Economia
Cresce senza sosta l'imprenditoria femminile in olivicoltura
Tra i prodotti di qualità a denominazione di origine, l’olivicolo-oleario si conferma il settore con la maggior quota di imprenditoria femminile: le produttrici rappresentano il 31,9% del totale e le trasformatrici il 19,1%
26 luglio 2021 | C. S.
Nel 2019, grazie anche all’ingresso dell’Olio di Puglia, si registra un leggero incremento del numero dei produttori (+1%). I trasformatori scendono invece del 3,7% e tale calo interessa in particolar modo gli imbottigliatori.
Come nel 2018 la Toscana detiene il primato nella produzione e nella trasformazione dell’olio di qualità, coprendo una quota del 45,8% di produttori e del 34,5% di trasformatori sul totale nazionale.
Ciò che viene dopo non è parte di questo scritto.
(** * AIScrapper: the job-posting extraction engine of [scraper.py]

    A shallow embedding of [AdvancedJobScraper] (scraper.py) and of the
    properties its specification states about it.

    Conventions of the embedding.
    - A Python [str] is a [string] that holds its UTF-8 encoding. [len],
      slices, [lower], [strip] and [isdigit] work on the code points, with
      the tables of Unicode 14.0 as CPython 3.11 has them. A byte string
      that is not well-formed UTF-8 stands for no [str]; the theorems hold
      for those as well.
    - A Python dict with string keys is a [gmap string value].
    - Code that may raise returns a [result]; [try]/[except] is a match on it.
      A method [f] whose whole body is one [try] block is split in [f_body],
      the block, and [f], which adds the [except] handler.
    - The browser, the network and the parsers ([selenium], [requests],
      [BeautifulSoup], [re]) are not part of the repository: they are
      records of oracles, so every theorem holds whatever they answer.
    - [time.sleep], [random] and logging have no effect on the returned
      values and are left out. *)

From Stdlib Require Import Ascii String List Arith NArith Lia Bool.
From stdpp Require Import base option list strings gmap fin_maps.

Local Open Scope string_scope.
Local Open Scope nat_scope.
Local Open Scope list_scope.

(** ** Exceptions and results *)

Inductive exn_kind :=
  | TimeoutException
  | NoSuchElementException
  | WebDriverException
  | AttributeError
  | ValueError
  | HTTPError
  | MemoryError
  | OtherException.

(** [str_of e] is what Python's [str(e)] returns. *)
Record exn := Exn { kind_of : exn_kind; str_of : string }.

Inductive result (A : Type) :=
  | Ok (a : A)
  | Raise (e : exn).
Arguments Ok {A} a.
Arguments Raise {A} e.

(** [result] is an error monad; [x ← r; k] stops at the first exception. *)
#[global] Instance result_ret : MRet result := fun A a => Ok a.
#[global] Instance result_bind : MBind result := fun A B k r =>
  match r with
  | Ok a => k a
  | Raise e => Raise e
  end.

(** ** Text primitives *)

Module Text.

(** the value of a byte *)
Definition byte (c : ascii) : N := N_of_ascii c.

(** a continuation byte of UTF-8, [10xxxxxx] *)
Definition is_cont (c : ascii) : bool := ((0x80 <=? byte c) && (byte c <? 0xC0))%N.

Definition starts_with_cont (s : string) : bool :=
  match s with
  | String c _ => is_cont c
  | EmptyString => false
  end.

(** The characters of [s]: every byte that is not a continuation byte
    starts one, and the continuation bytes that follow belong to it. *)
Fixpoint chars (s : string) : list string :=
  match s with
  | EmptyString => []
  | String c s' =>
      if starts_with_cont s' then
        match chars s' with
        | ch :: rest => String c ch :: rest
        | [] => [String c EmptyString]
        end
      else String c EmptyString :: chars s'
  end.

(** the concatenation of a list of strings *)
Definition cat (l : list string) : string := fold_right String.append EmptyString l.

(** [len(s)] *)
Fixpoint len (s : string) : nat :=
  match s with
  | EmptyString => 0
  | String c s' => if is_cont c then len s' else S (len s')
  end.

(** [s[:n]] *)
Fixpoint prefix (n : nat) (s : string) : string :=
  match s with
  | EmptyString => EmptyString
  | String c s' =>
      if is_cont c then String c (prefix n s')
      else match n with
           | 0 => EmptyString
           | S n' => String c (prefix n' s')
           end
  end.

(** the payload of a continuation byte *)
Definition low (c : ascii) : N := (byte c mod 64)%N.

(** The code point that a character starts with, and the bytes of the
    character that are left over ([None] when it does not start with the
    UTF-8 form of a code point). *)
Definition decode (ch : string) : option (N * string) :=
  match ch with
  | EmptyString => None
  | String a r =>
      let n := byte a in
      if (n <? 0x80)%N then Some (n, r)
      else if (n <? 0xC0)%N then None
      else if (n <? 0xE0)%N then
        match r with
        | String b r' =>
            let cp := ((n - 0xC0) * 64 + low b)%N in
            if is_cont b && (0x80 <=? cp)%N then Some (cp, r') else None
        | _ => None
        end
      else if (n <? 0xF0)%N then
        match r with
        | String b (String c r') =>
            let cp := ((n - 0xE0) * 4096 + low b * 64 + low c)%N in
            if is_cont b && is_cont c && (0x800 <=? cp)%N
               && negb ((0xD800 <=? cp) && (cp <=? 0xDFFF))%N
            then Some (cp, r') else None
        | _ => None
        end
      else if (n <? 0xF8)%N then
        match r with
        | String b (String c (String d r')) =>
            let cp := ((n - 0xF0) * 262144 + low b * 4096 + low c * 64 + low d)%N in
            if is_cont b && is_cont c && is_cont d
               && (0x10000 <=? cp)%N && (cp <=? 0x10FFFF)%N
            then Some (cp, r') else None
        | _ => None
        end
      else None
  end.

(** the UTF-8 form of a code point *)
Definition encode (cp : N) : string :=
  let b (n : N) := ascii_of_N n in
  let c (n : N) := b (0x80 + n mod 64)%N in
  if (cp <? 0x80)%N then String (b cp) EmptyString
  else if (cp <? 0x800)%N then String (b (0xC0 + cp / 64)%N) (String (c cp) EmptyString)
  else if (cp <? 0x10000)%N then
    String (b (0xE0 + cp / 4096)%N) (String (c (cp / 64)%N) (String (c cp) EmptyString))
  else
    String (b (0xF0 + cp / 262144)%N)
      (String (c (cp / 4096)%N) (String (c (cp / 64)%N) (String (c cp) EmptyString))).

(** membership in a table of ranges, sorted *)
Fixpoint in_ranges (cp : N) (ranges : list (N * N)) : bool :=
  match ranges with
  | [] => false
  | (lo, hi) :: rest =>
      if (cp <? lo)%N then false
      else if (cp <=? hi)%N then true
      else in_ranges cp rest
  end.

(** lookup in a table of pairs, sorted by key *)
Fixpoint lookup_pair (cp : N) (pairs : list (N * N)) : option N :=
  match pairs with
  | [] => None
  | (k, v) :: rest =>
      if (cp <? k)%N then None
      else if (cp =? k)%N then Some v
      else lookup_pair cp rest
  end.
Seguono la Puglia, con il 16,8% dei produttori e il 13% dei trasformatori e la Sicilia, con il 13,6% dei produttori e il 12,1% dei trasformatori.
Tra i prodotti di qualità, l’olivicolo-oleario si conferma il settore con la maggior quota di imprenditoria femminile: le produttrici rappresentano il 31,9% del totale (16% la media nazionale) e le trasformatrici il 19,1% (contro il 12,9% della media nazionale).